La diferencia con la época colonial es que una parte de los niños indisciplinados pide a las potencias occidentales que expulsen a los gobernantes (Sadam Husein, el coronel Gadafi, Bachar el Asad), pero que después se vayan de inmediato. ¿Será tal vez que la carga del hombre democrático (que solo vive en los países occidentales, los que se autodenominan “la comunidad internacional”) consiste en el deber de injerencia universal, la responsabilidad de proteger a los demás pueblos del planeta?
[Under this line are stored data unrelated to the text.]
(** * A shallow embedding of the todo front end

    The development follows the TypeScript sources of [my-todo-front]:

    - [types/todo.ts]: the entity model ([Todo], [Label] and the payloads);
    - [App.tsx], final revision: the application shell with todos, labels and
      the label filter, talking to the REST client (module [App]);
    - [App.tsx], first revision: the shell that keeps todos in local state
      only (module [LocalApp]);
    - [components/TodoForm.tsx]: the entry form (module [TodoForm]).

    Identifiers are JavaScript numbers that hold integers, modelled as [Z].
    Arrays are lists.  An [async] handler is a finite tree of awaited REST
    calls and React state updates; it is run against an arbitrary backend,
    which may reject any call. *)

From Stdlib Require Import List ZArith String Bool Lia Permutation.
Import ListNotations.

Local Open Scope Z_scope.
Local Open Scope string_scope.
Local Open Scope list_scope.

(** ** Entity model ([types/todo.ts]) *)

Record Label : Type := mkLabel {
  label_id : Z;
  label_name : string
}.

Record Todo : Type := mkTodo {
  todo_id : Z;
  todo_text : string;
  todo_completed : bool;
  todo_labels : list Label
}.

(** The declaration in [types/todo.ts] spells the [labels] field of the
    creation payload [Label[]]; the only producer of the payload,
    [TodoForm.addTodoHandler], stores [editLabels.map((label) => label.id)]
    there, so the value that travels is an array of numbers. *)
Record NewTodoPayload : Type := mkNewTodo {
  new_text : string;
  new_labels : list Z
}.

(** [Partial<Omit<Todo, 'id'>> & { id: number }]: a property that is absent
    is [None]. *)
Record UpdateTodoPayload : Type := mkUpdate {
  upd_id : Z;
  upd_text : option string;
  upd_completed : option bool;
  upd_labels : option (list Label)
}.

Record NewLabelPayload : Type := mkNewLabel {
  new_name : string
}.


(** ** The JavaScript operators the handlers rely on *)

Module JS.

(** [!!s] for a string: only the empty string is falsy. *)
Definition truthy_string (s : string) : bool := negb (s =? EmptyString)%string.

(** [!!n] for [number | null] holding an integer: [null] and [0] are
    falsy. *)
Definition truthy_number (n : option Z) : bool :=
  match n with
  | None => false
  | Some z => negb (z =? 0)%Z
  end.

(** [a === b] with [a : number] and [b : number | null]. *)
Definition strict_eq (a : Z) (b : option Z) : bool :=
  match b with
  | None => false
  | Some z => (a =? z)%Z
  end.

(** [x ?? d]. *)
Definition nullish {A : Type} (x : option A) (d : option A) : option A :=
  match x with
  | Some _ => x
  | None => d
  end.

End JS.

(** ** Asynchronous handlers

    The REST client ([lib/api/todo], [lib/api/label]) is a collaborator of
    the shell: each of its functions sends one request and resolves with the
    parsed answer, or rejects. *)

Inductive Request : Type :=
| getTodoItems
| addTodoItem (payload : NewTodoPayload)
| updateTodoItem (payload : UpdateTodoPayload)
| deleteTodoItem (id : Z)
| getLabelItems
| addLabelItem (payload : NewLabelPayload)
| deleteLabelItem (id : Z).

Definition Response (r : Request) : Type :=
  match r with
  | getTodoItems => list Todo
  | addTodoItem _ => Todo
  | updateTodoItem _ => Todo
  | deleteTodoItem _ => unit
  | getLabelItems => list Label
  | addLabelItem _ => Label
  | deleteLabelItem _ => unit
  end.

(** A handler over component state [St]: it returns, awaits a call and goes
    on with the answer, or queues a state update and goes on. *)
Inductive Async (St R : Type) : Type :=
| Return (r : R)
| Await (call : Request) (k : Response call -> Async St R)
| SetState (upd : St -> St) (k : Async St R).
Lemma X10_additional_data_accumulates_witness :
  exists d d' a a',
    exception logged_event = VDict d
    /\ exception
         (set_exception python2_env nameless_error (VStr "tb") false false
            logged_event).2 = VDict d'
    /\ (dict_get (KStr "additional_data") d = Some (VDict a)
        \/ dict_get (KStr "additional_data") d = None /\ a = [])
    /\ dict_get (KStr "additional_data") d' = Some (VDict a')
    /\ dict_get (KStr "handled") a' = Some (VBool false)
    /\ dict_get (KStr "from_logs") a' = dict_get (KStr "from_logs") a
    /\ (forall key,
          key <> KStr "handled" -> key <> KStr "from_logs" ->
          dict_get key a' = dict_get key a).
Proof.
  apply (X10_additional_data_accumulates python2_env nameless_error
           (VStr "tb") false false logged_event).
  vm_compute. reflexivity.
Defined.

Lemma X11_frames_untouched_when_off_witness :
  exists d d',
    exception new_event = VDict d /\ exception logged_event = VDict d'
    /\ dict_get (KStr "frames") d' = dict_get (KStr "frames") d.
Proof.
  apply (X11_frames_untouched_when_off python2_env nameless_error (VStr "tb")
           true true new_event logged_event).
  - right. discriminate.
  - vm_compute. reflexivity.
Defined.

(** ** Further properties of [_copy_user_data_safely] *)

Lemma dict_get_elem_of (k : pykey) (v : pyval) (d : pydict) :
  dict_get k d = Some v -> (k, v) ∈ d.
Proof.
  induction d as [|[k' v'] d IH]; simpl; [discriminate|].
  destruct (decide (k = k')) as [->|Hne].
  - intros [= ->]. apply elem_of_cons. by left.
  - intros H. apply elem_of_cons. right. auto.
Qed.
(** The sum of two non-negative int64 values that does not fit wraps to a
    negative number: never to a wrong non-negative one. *)
Lemma wrap64_add_overflow a b :
  0 <= a <= int64_max -> 0 <= b <= int64_max -> int64_max < a + b ->
  wrap64 (a + b) = a + b - 2 ^ 64 /\ wrap64 (a + b) < 0.
Proof.
  unfold wrap64, int64_max. intros.
  replace (a + b + 2 ^ 63) with (a + b - 2 ^ 63 + 1 * 2 ^ 64) by lia.
  rewrite Z.mod_add by lia. rewrite Z.mod_small; lia.
Qed.

(** ** Checking a bounded range of integers by evaluation *)

Lemma below_elem (k : nat) z : 0 <= z < Z.of_nat k -> z ∈ Z.of_nat <$> seq 0 k.
Proof.
  intros Hz. apply list_elem_of_fmap. exists (Z.to_nat z). rewrite elem_of_seq. split; lia.
Qed.

Lemma forall_below (P : Z -> bool) (k : nat) :
  forallb P (Z.of_nat <$> seq 0 k) = true -> forall z, 0 <= z < Z.of_nat k -> P z = true.
Proof.
  intros H z Hz. rewrite forallb_forall in H. apply H. rewrite <- list_elem_of_In.
  by apply below_elem.
Qed.

(** Split a byte into its eight bits. *)
Ltac each_byte c := destruct c; repeat match goal with b : bool |- _ => destruct b end.

(** ** Strings, in byte order *)

Lemma string_ltb_total a b : String.ltb a b = false -> a <> b -> String.ltb b a = true.
Proof.
  unfold String.ltb. intros H Hne. rewrite String.compare_antisym.
  destruct (String.compare a b) eqn:E; simpl; try done.
  by apply String.compare_eq_iff in E.
Qed.

Lemma string_ltb_irrefl a : String.ltb a a = false.
Proof.
  unfold String.ltb. pose proof (String.compare_antisym a a). by destruct (String.compare a a).
Qed.

Lemma string_ltb_trans a b c :
  String.ltb a b = true -> String.ltb b c = true -> String.ltb a c = true.
Proof.
  unfold String.ltb. revert b c. induction a as [|x a IH]; intros [|y b] [|z c]; simpl; try done.
  unfold Ascii.compare.
  destruct (N.compare_spec (Ascii.N_of_ascii x) (Ascii.N_of_ascii y)) as [Hxy|Hxy|]; [rewrite Hxy| |done];
  destruct (N.compare_spec (Ascii.N_of_ascii y) (Ascii.N_of_ascii z)) as [Hyz|Hyz|];
    try done.
  - apply IH.
  - by rewrite <- Hyz, (proj2 (N.compare_lt_iff _ _) Hxy).
  - by rewrite (proj2 (N.compare_lt_iff _ _) (N.lt_trans _ _ _ Hxy Hyz)).
Qed.

(** ** Lists *)

(** One value for each index. *)
Lemma list_choice {A} (n : nat) (R : nat -> A -> Prop) :
  (forall i, (i < n)%nat -> exists x, R i x) ->
  exists l, length l = n /\ forall i x, l !! i = Some x -> R i x.
Proof.
  induction n as [|n IH]; intros H; [by exists []|].
  destruct IH as (l & Hl & HR); [auto with lia|]. destruct (H n ltac:(lia)) as [x Hx].
  exists (l ++ [x]). rewrite length_app, Hl. split; [simpl; lia|].
  intros i y [Hi|[Hi Hy]]%lookup_app_Some; [auto|].
  apply list_lookup_singleton_Some in Hy as [Hy ->]. by replace i with n by lia.
Qed.

(** ** Finite maps *)

Section maps.
Context {K A : Type} `{Countable K}.
Implicit Types m : gmap K A.
(* ===== verification/Repository.v ===== *)
(** * internal/repository and internal/repository/postgres

    The operations of [database/sql] the code performs, the repository
    interfaces, their Postgres implementations, and the transaction manager. *)

From S2P Require Import Prelude GoRuntime Domain Database.
#[local] Open Scope go_scope.

(** ** The environment of the service

    [Executor] is the interface shared by [*sql.DB] and [*sql.Tx]. *)
Inductive Executor : Type :=
| DB
| Tx (id : nat).

Inductive svcE : Type -> Type :=
| BeginTx : svcE (result nat)
| Exec {X : Type} (exec : Executor) (s : stmt X) : svcE (result X)
| CommitTx (tx : nat) : svcE (result unit)
| RollbackTx (tx : nat) : svcE (result unit)
| NewUUID : svcE UUID
| TimeNow : svcE Time
| TransfersTotal_Inc (state : string) : svcE unit
| TransferDuration_Observe (state : string) (elapsed : Z) : svcE unit.

Abbreviation svc := (proc svcE).

Definition ErrNoRows : error := ErrVar "sql.ErrNoRows" "sql: no rows in result set".
Definition ErrTxDone : error :=
  ErrVar "sql.ErrTxDone" "sql: transaction has already been committed or rolled back".

(** [QueryRowContext(...).Scan(...)]: no row is [sql.ErrNoRows]. *)
Definition scan_row {X} (r : result (option X)) : result X :=
  match r with
  | Ok (Some x) => Ok x
  | Ok None => Err ErrNoRows
  | Err err => Err err
  end.

(** ** repository.go *)

Definition ErrNotFound : error := ErrVar "repository.ErrNotFound" "not found".
Definition ErrIdempotencyExists : error :=
  ErrVar "repository.ErrIdempotencyExists" "idempotency key already exists".

Record IdempotencyRecord : Type := mkIdempotencyRecord {
  Idem_Key : string;
  Idem_RequestHash : string;
  Idem_TransferID : UUID
}.

(** The interfaces.  A method that fills in fields of the struct it is given a
    pointer to returns the struct. *)
Record WalletRepository : Type := {
  wallet_Get : Executor -> string -> svc (result Wallet);
  wallet_LockForUpdate : Executor -> string -> svc (result Wallet);
  wallet_UpdateBalance : Executor -> string -> Z -> svc (result unit);
  wallet_Insert : Executor -> Wallet -> svc (result Wallet)
}.

Record TransferRepository : Type := {
  transfer_Get : Executor -> UUID -> svc (result Transfer);
  transfer_Insert : Executor -> Transfer -> svc (result Transfer);
  transfer_UpdateState : Executor -> UUID -> TransferState -> string -> svc (result unit);
  transfer_ListByWallet : Executor -> string -> Z -> option Time -> svc (result (list Transfer))
}.

Record LedgerRepository : Type := {
  ledger_Insert : Executor -> LedgerEntry -> svc (result LedgerEntry);
  ledger_ListByTransfer : Executor -> UUID -> svc (result (list LedgerEntry))
}.

Record IdempotencyRepository : Type := {
  idem_Get : Executor -> string -> svc (result IdempotencyRecord);
  idem_Insert : Executor -> string -> string -> UUID -> svc (result unit)
}.

(** [RunInTx(ctx, fn)], where [fn]'s captured result is its value. *)
Record TxManager : Type := {
  txm_RunInTx : forall A, (Executor -> svc (result A)) -> svc (result A)
}.

(** [res.RowsAffected()] is 0 when the WHERE clause matched nothing. *)
Definition rows_affected (pre : string) (r : result Z) : result unit :=
  match r with
  | Err err => Err (ErrWrap pre err)
  | Ok n => if decide (n = 0) then Err ErrNotFound else Ok tt
  end.

(** ** postgres/wallet.go *)
Module WalletRepo.
Definition scanWallet (row : result Wallet) : result Wallet :=
  match row with
  | Err err =>
      if errors_Is err ErrNoRows then Err ErrNotFound
      else Err (ErrWrap "scan wallet: " err)
  | Ok w => Ok w
  end.

Definition Get (exec : Executor) (id : string) : svc (result Wallet) :=
  row ← perform (Exec exec (SelectWallet id));
  Ret (scanWallet (scan_row row)).

Definition LockForUpdate (exec : Executor) (id : string) : svc (result Wallet) :=
  row ← perform (Exec exec (SelectWalletForUpdate id));
  Ret (scanWallet (scan_row row)).

Definition UpdateBalance (exec : Executor) (id : string) (balance : Z) : svc (result unit) :=
  res ← perform (Exec exec (UpdateWalletBalance id balance));
  Ret (rows_affected "update wallet balance: " res).

Definition Insert (exec : Executor) (w : Wallet) : svc (result Wallet) :=
  row ← perform (Exec exec (InsertWallet (Wallet_ID w) (Wallet_Balance w)));
  match row with
  | Err err => Ret (Err (ErrWrap "insert wallet: " err))
  | Ok (created, updated) =>
      Ret (Ok (mkWallet (Wallet_ID w) (Wallet_Balance w) created updated))
  end.
End WalletRepo.

Definition NewWalletRepo : WalletRepository := {|
  wallet_Get := WalletRepo.Get;
  wallet_LockForUpdate := WalletRepo.LockForUpdate;
  wallet_UpdateBalance := WalletRepo.UpdateBalance;
  wallet_Insert := WalletRepo.Insert
|}.

(** ** postgres/transfer.go *)
Module TransferRepo.
Definition Get (exec : Executor) (id : UUID) : svc (result Transfer) :=
  row ← perform (Exec exec (SelectTransfer id));
  match scan_row row with
  | Err err =>
      if errors_Is err ErrNoRows then Ret (Err ErrNotFound)
      else Ret (Err (ErrWrap "scan transfer: " err))
  | Ok t => Ret (Ok t)
  end.

Definition Insert (exec : Executor) (t : Transfer) : svc (result Transfer) :=
  row ← perform (Exec exec (InsertTransfer (Transfer_ID t) (Transfer_FromWalletID t)
                              (Transfer_ToWalletID t) (Transfer_Amount t) (Transfer_State t)));
  match row with
  | Err err => Ret (Err (ErrWrap "insert transfer: " err))
  | Ok (created, updated) =>
      Ret (Ok (mkTransfer (Transfer_ID t) (Transfer_FromWalletID t) (Transfer_ToWalletID t)
                 (Transfer_Amount t) (Transfer_State t) (Transfer_FailureReason t)
                 created updated))
  end.

Definition UpdateState (exec : Executor) (id : UUID) (state : TransferState)
    (failureReason : string) : svc (result unit) :=
  res ← perform (Exec exec (UpdateTransferState id state failureReason));
  Ret (rows_affected "update transfer state: " res).

Definition ListByWallet (exec : Executor) (walletID : string) (limit : Z)
    (before : option Time) : svc (result (list Transfer)) :=
  rows ← perform (Exec exec (SelectTransfersByWallet walletID before limit));
  Ret (wrap_err "list transfers by wallet: " rows).
End TransferRepo.

Definition NewTransferRepo : TransferRepository := {|
  transfer_Get := TransferRepo.Get;
  transfer_Insert := TransferRepo.Insert;
  transfer_UpdateState := TransferRepo.UpdateState;
  transfer_ListByWallet := TransferRepo.ListByWallet
|}.

(** ** postgres/ledger.go *)
Module LedgerRepo.
Definition Insert (exec : Executor) (e : LedgerEntry) : svc (result LedgerEntry) :=
  row ← perform (Exec exec (InsertLedgerEntry (Ledger_TransferID e) (Ledger_WalletID e)
                              (Ledger_Type e) (Ledger_Amount e)));
  match row with
  | Err err => Ret (Err (ErrWrap "insert ledger entry: " err))
  | Ok (id, created) =>
      Ret (Ok (mkLedgerEntry id (Ledger_TransferID e) (Ledger_WalletID e)
                 (Ledger_Type e) (Ledger_Amount e) created))
  end.

Definition ListByTransfer (exec : Executor) (transferID : UUID)
  : svc (result (list LedgerEntry)) :=
  rows ← perform (Exec exec (SelectLedgerByTransfer transferID));
  Ret (wrap_err "list ledger: " rows).
End LedgerRepo.

Definition NewLedgerRepo : LedgerRepository := {|
  ledger_Insert := LedgerRepo.Insert;
  ledger_ListByTransfer := LedgerRepo.ListByTransfer
|}.

(** ** postgres/idempotency.go *)
Module IdempotencyRepo.
Definition Get (exec : Executor) (key : string) : svc (result IdempotencyRecord) :=
  row ← perform (Exec exec (SelectIdempotency key));
  match scan_row row with
  | Err err =>
      if errors_Is err ErrNoRows then Ret (Err ErrNotFound)
      else Ret (Err (ErrWrap "scan idempotency: " err))
  | Ok (k, hash, id) => Ret (Ok (mkIdempotencyRecord k hash id))
  end.

Definition Insert (exec : Executor) (key hash : string) (transferID : UUID)
  : svc (result unit) :=
  res ← perform (Exec exec (InsertIdempotency key hash transferID));
  match res with
  | Ok _ => Ret (Ok tt)
  | Err err =>
      match errors_As_PgError err with
      | Some code =>
          if decide (code = pgUniqueViolation) then Ret (Err ErrIdempotencyExists)
          else Ret (Err (ErrWrap "insert idempotency: " err))
      | None => Ret (Err (ErrWrap "insert idempotency: " err))
      end
  end.
End IdempotencyRepo.

Definition NewIdempotencyRepo : IdempotencyRepository := {|
  idem_Get := IdempotencyRepo.Get;
  idem_Insert := IdempotencyRepo.Insert
|}.

(** ** postgres/postgres.go *)

(** The deferred closure of [RunInTx]: paths (a), (b) and (c). *)
Definition RunInTx_exit {A} (tx : nat) (out : outcome (result A)) : svc (result A) :=
  match out with
  | Panicked p => _ ← perform (RollbackTx tx); Panic p
  | Returned (Err err) =>
      rb ← perform (RollbackTx tx);
      match rb with
      | Err rbErr =>
          if same_error rbErr ErrTxDone then Ret (Err err)
          else Ret (Err (ErrWrapV err "; rollback: " rbErr))
      | Ok _ => Ret (Err err)
      end
  | Returned (Ok a) =>
      cm ← perform (CommitTx tx);
      match cm with
      | Err cmErr => Ret (Err (ErrWrap "commit: " cmErr))
      | Ok _ => Ret (Ok a)
      end
  end.

Definition RunInTx {A} (fn : Executor -> svc (result A)) : svc (result A) :=
  b ← perform BeginTx;
  match b with
  | Err err => Ret (Err (ErrWrap "begin tx: " err))
  | Ok tx => proc_finally (RunInTx_exit tx) (fn (Tx tx))
  end.

Definition NewTxManager : TxManager := {| txm_RunInTx := @RunInTx |}.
Se debate asimismo la cuestión de cuánto debe prolongarse la intervención. En opinión de los neoconservadores estadounidenses y franceses, e incluso de algunos jefes de Gobierno de la región, hay que aprovechar la oportunidad para derrocar a quienes ocupan hoy el poder. Pero nadie puede garantizar que los nuevos gobernantes vayan a ser mejores que los anteriores. El conflicto entre unos manifestantes pacíficos que exigían libertades democráticas y el poder represivo se ha convertido en un enfrentamiento entre distintos grupos religiosos, sostenidos por las teocracias de la región, Arabia Saudí en un bando e Irán en el otro. La guerra, una vez desatada, se rige por su propia lógica, que arroja al olvido las justificaciones iniciales y las sustituye por el resentimiento y la llamada a la venganza. Y las opciones extremistas pueden más que la moderación.
Si se establece de forma inequívoca la responsabilidad por el uso del gas, limitarse a una sanción parcial y simbólica no permitirá eliminar el mal de esta parte del mundo. Pero existe el temor a que la alternativa cause aún más estragos, como ya ocurrió en intervenciones anteriores. En lugar de ayudar a una de las partes beligerantes, ¿no sería mejor presionar a los dos odiados adversarios, los “terroristas” y el “tirano”, para que se sienten a negociar? Sería una solución imperfecta, pero Occidente debe tragarse su soberbia y reconocer que no puede resolver todos los problemas del mundo, que la buena voluntad choca contra una dimensión trágica de la historia.